Author:Peng Shepherd

But there was definitely no shop here.

“What . . . ,” she murmured, stunned.

It was not just that the shop had closed or moved—the door locked and the window darkened, or boarded up—the shop just wasn’t there. Instead a smooth, old concrete wall abutted Nom Wah Tea Parlor on one side and a Western Union bank on the other.

It was as if Ramona’s shop had never been there at all.

You can’t find a place that doesn’t exist.

That was the last thing Ramona had said to her.

“This can’t be happening,” Nell stammered. “It doesn’t make sense.”

She had just been here. Been inside. She had spoken to Ramona and taken the Sanborn map from her. She still had the photo of her family that had come with it in her bag—proof that it had all been real.

With shaking hands, she pulled out her phone, and typed RW Rare Maps into HabSearch. There had to be some explanation. A commercial listing for her company, with contact information, or something.

As the results loaded, Nell began to scroll, slowly at first, then faster and faster. Finally, when she reached the end, she let the hand holding her phone fall to her side as she stared at the old concrete wall again, lost.

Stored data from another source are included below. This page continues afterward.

(** A session with one frame and a control token drains to COMPLETE. *)
Definition sample_ops : decode_eos_ops (list decode_eos_output) :=
  Ops (Some (fun q => (IO_OK, q)))
    (Some (fun _ q => match q with [] => (IO_RETRY, zero_output, []) | o :: q => (IO_OK, o, q) end))
    (Some (fun _ q => (IO_OK, q))) (Some (fun _ q => (IO_OK, q))) (Some (fun q => q)).
Definition sample_status : option decode_eos_status :=
  Some (Status status_size 0 0 0 0 0 0 0 0 0 0 []).
Definition sample_frame : decode_eos_output := Output 7 100 0 OUTPUT_FRAME 0.
Definition sample_token : decode_eos_output := Output 8 200 OUTPUT_FLAG_EOS OUTPUT_CONTROL 0.

Example eos_sample_run :
  eos_run sample_ops [CallProgress 8 sample_status; CallSignal sample_status;
      CallProgress 8 sample_status]
    advc_vaapi_decode_eos_state_init ([sample_frame; sample_token], []) =
  (State COMPLETE 1 1 1 2 1 1,
   ([], [ESignal IO_OK; EDequeue IO_OK sample_frame; EFrame sample_frame IO_OK;
         EDequeue IO_OK sample_token; ERelease sample_token IO_OK; EMark])).
Proof. vm_compute. reflexivity. Qed.
Lemma finish_returns fuel pts timeout s (w : world W) : 0 <= timeout ->
  (Z.to_nat timeout + ec_pending (wd w) < fuel)%nat ->
  is_Some (advc_vaapi_encode_eos_finish ops fuel pts timeout s w).
Proof.
  intros Ht Hf. unfold advc_vaapi_encode_eos_finish.
  assert (forall s' (w' : world W), (ec_pending (wd w') <= ec_pending (wd w))%nat ->
    is_Some (drain_phase ops fuel timeout s' w')) as Hp.
  { intros s' w' Hp. unfold drain_phase, now_ms. pose proof (ec_now (wd w')) as Hn.
    destruct (op_now_ms ops (wd w')) as [now [d1 e1]]. destruct Hn as (Hnow & Hc1 & Hp1).
    destruct (Z.eqb_spec now UINT64_MAX); [by eexists|]. destruct Hnow as [?| ->]; [done|].
    cbn [orb]. destruct (_ <? _); [by eexists|]. apply drain_loop_returns. cbn [wd]. lia. }
  destruct (es_failed_closed s); [by eexists|]. destruct (es_eos_received s); [by eexists|].
  destruct (negb _).
  - unfold signal_eos. pose proof (ec_signal pts (wd w)) as Hs.
    destruct (op_signal_eos ops pts (wd w)) as [r [d e]]. cbn zeta. destruct (r <? 0); [by eexists|].
    apply Hp. cbn [wd]. lia.
  - destruct (negb _); [by eexists|]. apply Hp. lia.
Qed.

(** After a call has returned, the session is settled. *)
Lemma settled r s (w : world W) calls fuel : good ops (r, (s, w)) ->
  exists w', finish_all ops fuel calls s w = Some (replicate (length calls) r, (s, w')) /\ wcalls w' = wcalls w.
Proof.
  revert w. induction calls as [|[pts timeout] calls IH]; intros w Hg; [by exists w|].
  cbn [finish_all length replicate]. destruct Hg as (Hl & Hc & Hr). unfold advc_vaapi_encode_eos_finish.
  destruct Hr as [[-> He]|(-> & Hf & Hw)].
  - destruct (es_failed_closed s) eqn:Hf; [destruct Hc as [Hc _]; destruct (Hc Hf); congruence|]. rewrite He.
    destruct (IH w) as (w' & -> & Hw'); [split; [done|split; [done|by left]]|]. by exists w'.
  - rewrite Hf. unfold fail_once. rewrite Hf. cbn [negb].
    destruct (IH (with_errno (es_failure_errno s) w)) as (w' & -> & Hw'); [split; [done|split; [done|by right]]|].
    by exists w'.
Qed.
End Terminates.

(** C26. The end of an encode session happens once.  For every adapter whose drain takes
    one of finitely many outputs or lets its clock advance, and every sequence of
    calls of [advc_vaapi_encode_eos_finish], every call returns; the calls made on the
    adapter are one signal, then drains with a wait between 1 and 2^32 - 1 ms, then,
    if the session failed, exactly one [fail_closed]; and all calls report the same
    result, 0 when the end of stream was received and -1 with the first failure's
    errno otherwise. *)
Theorem encode_eos_once {W : Type} (ops : encode_eos_ops W) (clock : EncoderClock ops)
    fuel pts timeout calls (w : world W) :
  wcalls w = [] -> 0 <= timeout -> (Z.to_nat timeout + ec_pending (wd w) < fuel)%nat ->
  exists r s w', finish_all ops fuel ((pts, timeout) :: calls) fresh_state w =
      Some (replicate (S (length calls)) r, (s, w')) /\
    lifecycle ops s (wcalls w') /\ es_signal_attempted s = true /\
    ((r = 0 /\ es_eos_received s = true /\ es_failed_closed s = false) \/
     (r = -1 /\ es_failed_closed s = true /\ es_eos_received s = false /\ es_failure_errno s <> 0)).
Proof.
  intros Hw Ht Hf. destruct (finish_returns ops fuel pts timeout fresh_state w Ht Hf) as [[r [s w1]] Hx].
  assert (good ops (r, (s, w1))) as Hg.
  { eapply finish_good; [| |exact Hx]; [by rewrite Hw|]. split; discriminate. }
  destruct (settled ops r s w1 calls fuel Hg) as (w' & Hrest & Hcalls).
  exists r, s, w'. cbn [finish_all]. rewrite Hx, Hrest. split; [done|]. rewrite Hcalls.
  destruct Hg as (Hl & [Hc1 Hc2] & Hr). split; [done|].
  assert (es_signal_attempted s = true) as Ha.
  { unfold lifecycle in Hl. destruct (es_signal_attempted s); [done|]. destruct Hl as (_ & ? & ?).
    destruct Hr as [[_ ?]|(_ & ? & _)]; congruence. }
  split; [done|]. destruct Hr as [[-> He]|(-> & Hfc & _)].
  - left. split_and!; [done|done|]. destruct (es_failed_closed s) eqn:E; [|done]. destruct (Hc1 eq_refl). congruence.
  - right. destruct (Hc1 Hfc). done.
Qed.

(** ** Instance *)

(** An encoder with [n] outputs before its end-of-stream output; each drain takes
    one of them, or 1 ms of its clock. *)
Definition sample_ops : encode_eos_ops (Z * nat) :=
  EosOps (fun d => (fst d, (d, 0))) (fun _ d => (0, (d, 0)))
    (fun _ d => match snd d with
                | O => ((0, true), (d, 0))
                | S n => ((0, false), ((fst d + 2, n), 0))
                end)
    (Some (fun d => (d, 0))).

#[export] Instance sample_clock : EncoderClock sample_ops.
Proof.
  refine {| ec_clock := fst; ec_pending := snd |}.
  - intros [t n]. cbn. split; [by right|]. lia.
  - intros pts [t n]. cbn. lia.
  - intros wait [t n] _. cbn. destruct n; cbn; [by right; left|]. right. right. left. lia.
Defined.

Lemma encode_eos_once_witness :
  exists r s w', finish_all sample_ops 10 [(7, 5); (7, 5)] fresh_state (World (100, 4%nat) 0 []) =
      Some ([r; r], (s, w')) /\ r = -1 /\ es_failure_errno s = ETIMEDOUT /\
    wcalls w' = [Signal 7; Drain 5; Drain 3; Drain 1; FailClosed].
Proof.
  destruct (encode_eos_once sample_ops sample_clock 10 7 5 [(7, 5)] (World (100, 4%nat) 0 []))
    as (r & s & w' & H & _ & _ & _).
  - reflexivity.
  - lia.
  - cbn. lia.
  - exists r, s, w'. split; [exact H|]. vm_compute in H. injection H as <- _ <- <-. repeat split.
Defined.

HabSearch had plenty of articles about the dealer, opinion pieces about her shady reputation and reports of suspicious sales she’d made, but just one listing for her business, as Ramona worked alone, and thus had only one shop.

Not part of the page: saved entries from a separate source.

(* ===== verification/VaapiRoutes.v ===== *)
(** * How decoded pictures and slices are routed (src/src/vaapi_advc)

    advc_vaapi_surface_policy.c decides how a decoded dma-buf reaches a VA
    surface, advc_vaapi_modifier_policy.c reads the modifier override and routes
    by modifier, advc_vaapi_slice_layout.c rebases slice offsets when several
    slice-data buffers are joined. *)

From stdpp Require Import base list gmap strings.
From Stdlib Require Import ZArith Lia Bool.
From S2P Require Import Prelude Kernel Dmabuf.

(** ** The surface route *)

Module Surface.

Definition ADVC_DRM_FORMAT_NV12 : Z := 0x3231564e.
Definition ADVC_QCOM_COMPRESSED : Z := 0x0500000000000001.

Inductive route :=
  | UNSUPPORTED | DIRECT_LINEAR | DIRECT_QCOM | GPU_REPACK_LINEAR | CPU_COPY_LINEAR.
#[export] Instance route_eq_dec : EqDecision route.
Proof. solve_decision. Defined.

Record consumer_policy := Consumer {
  accepts_linear_nv12 : bool;
  accepts_qcom_compressed_nv12 : bool;
  gpu_repack_available : bool;
  cpu_copy_allowed : bool }.

Definition exact_nv12_planes (d : advc_dmabuf_descriptor) : bool :=
  (d_plane_count d =? 2) && (d_object_count d <=? 2) &&
  (Z.land (d_width d) 1 =? 0) && (Z.land (d_height d) 1 =? 0) &&
  (d_width d <=? p_pitch (plane_at d 0)) && (d_width d <=? p_pitch (plane_at d 1)).

Definition linear_nv12_compatible (d : advc_dmabuf_descriptor) : bool :=
  let luma := plane_at d 0 in
  let chroma := plane_at d 1 in
  if negb (exact_nv12_planes d) ||
     (UINT64_MAX / d_height d <? p_pitch luma) ||
     (UINT64_MAX / (d_height d / 2) <? p_pitch chroma) then false
  else
    let luma_end := u64 (p_offset luma + u64 (p_pitch luma * d_height d)) in
    let chroma_end := u64 (p_offset chroma + u64 (p_pitch chroma * (d_height d / 2))) in
    if (luma_end <? p_offset luma) || (chroma_end <? p_offset chroma) ||
       (o_size (object_at d (p_object_index luma)) <? luma_end) ||
       (o_size (object_at d (p_object_index chroma)) <? chroma_end) then false
    else if (p_object_index luma =? p_object_index chroma) && (p_offset chroma <? luma_end)
    then false
    else true.
(** A message whose descriptors have been taken out closes nothing. *)
Lemma inert_close_taken (msg : advc_message) : zlen (msg_fds msg) = ADVC_MAX_FDS ->
  Forall (fun fd => fd = -1) (reply_fds msg) -> inert (B := B) (advc_close_message_fds msg).
Proof.
  intros Hl Hf. split; [apply quiet_close_message|]. intros m.
  unfold advc_close_message_fds. cbn zeta. rewrite bind_seq. cbn [snd mret st_ret].
  assert (Forall (fun fd => fd = -1)
    (take (Z.to_nat (Z.min (fd_count (msg_header msg)) ADVC_MAX_FDS)) (msg_fds msg))) as H.
  { unfold reply_fds in Hf. destruct (Z.le_gt_cases (fd_count (msg_header msg)) ADVC_MAX_FDS).
    - by rewrite Z.min_l by lia.
    - rewrite Z.min_r by lia. unfold zlen in Hl. rewrite take_ge in Hf |- * by lia. done. }
  induction H as [|fd l -> Hfs IH]; [done|]. exact IH.
Qed.

(** Handing one descriptor to the caller and closing the rest. *)
Lemma hands_take_one {A} (reply : advc_message) (a : A) (F : A -> list Z) (Q : A -> Prop) :
  0 <= fd_count (msg_header reply) <= 1 -> zlen (msg_fds reply) = ADVC_MAX_FDS ->
  F a = opt_fd (if fd_count (msg_header reply) =? 1 then fd_at reply 0 else -1) -> Q a ->
  hands (B := B) (reply_fds reply)
    (advc_close_message_fds
       (if fd_count (msg_header reply) =? 1 then with_fds (<[0%nat := -1]> (msg_fds reply)) reply
        else reply) ;; mret a) F Q.
Proof.
  intros Hc Hl HF HQ. apply hands_nonneg. intros Hnn.
  eapply hands_bind; [apply hands_inert, inert_close_taken|].
  - destruct (_ =? 1); cbn; [|done]. unfold zlen in *. by rewrite length_insert.
  - destruct (Z.eqb_spec (fd_count (msg_header reply)) 1) as [H1|H1].
    + unfold reply_fds. cbn. rewrite H1. destruct (msg_fds reply); [done|]. cbn. by constructor.
    + rewrite reply_fds_none by lia. constructor.
  - intros ? _. apply hands_ret; [|done]. rewrite HF. unfold opt_fd.
    destruct (Z.eqb_spec (fd_count (msg_header reply)) 1) as [H1|H1].
    + rewrite client_reply_one in Hnn |- * by done. apply Forall_cons in Hnn as [Hnn _].
      by destruct (Z.leb_spec 0 (fd_at reply 0)); [|lia].
    + by rewrite reply_fds_none by lia.
Qed.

It had been marked as closed for years—with no address listed.

XIII

It had started raining in the late afternoon, and the subways were a mess of slick platforms and humid cars by the time Felix left home. As he stood under the awning on the sidewalk, his shirt still a little damp from the drizzle that had caught him as he’d run from the station, he checked his watch and grimaced.

His heart was hammering so nervously, he wondered if it was audible outside his chest.

The buzzer on the building’s entry panel sounded in response to his call, snarling urgently several times before he shoved the door open to make it stop.

This was too much, he thought as he hurried up the stairs. He was overdoing it. This was something he definitely could have let Nell tell him about on the phone, or at the library, or even at another bar. He definitely had not needed to suggest going all the way back over to her apartment again to ask what she’d learned at the New York International Antiquarian Book Fair. Ahead, he could hear her scrabbling at her lock, probably already halfway through whatever she wanted to tell him, as impatient as ever.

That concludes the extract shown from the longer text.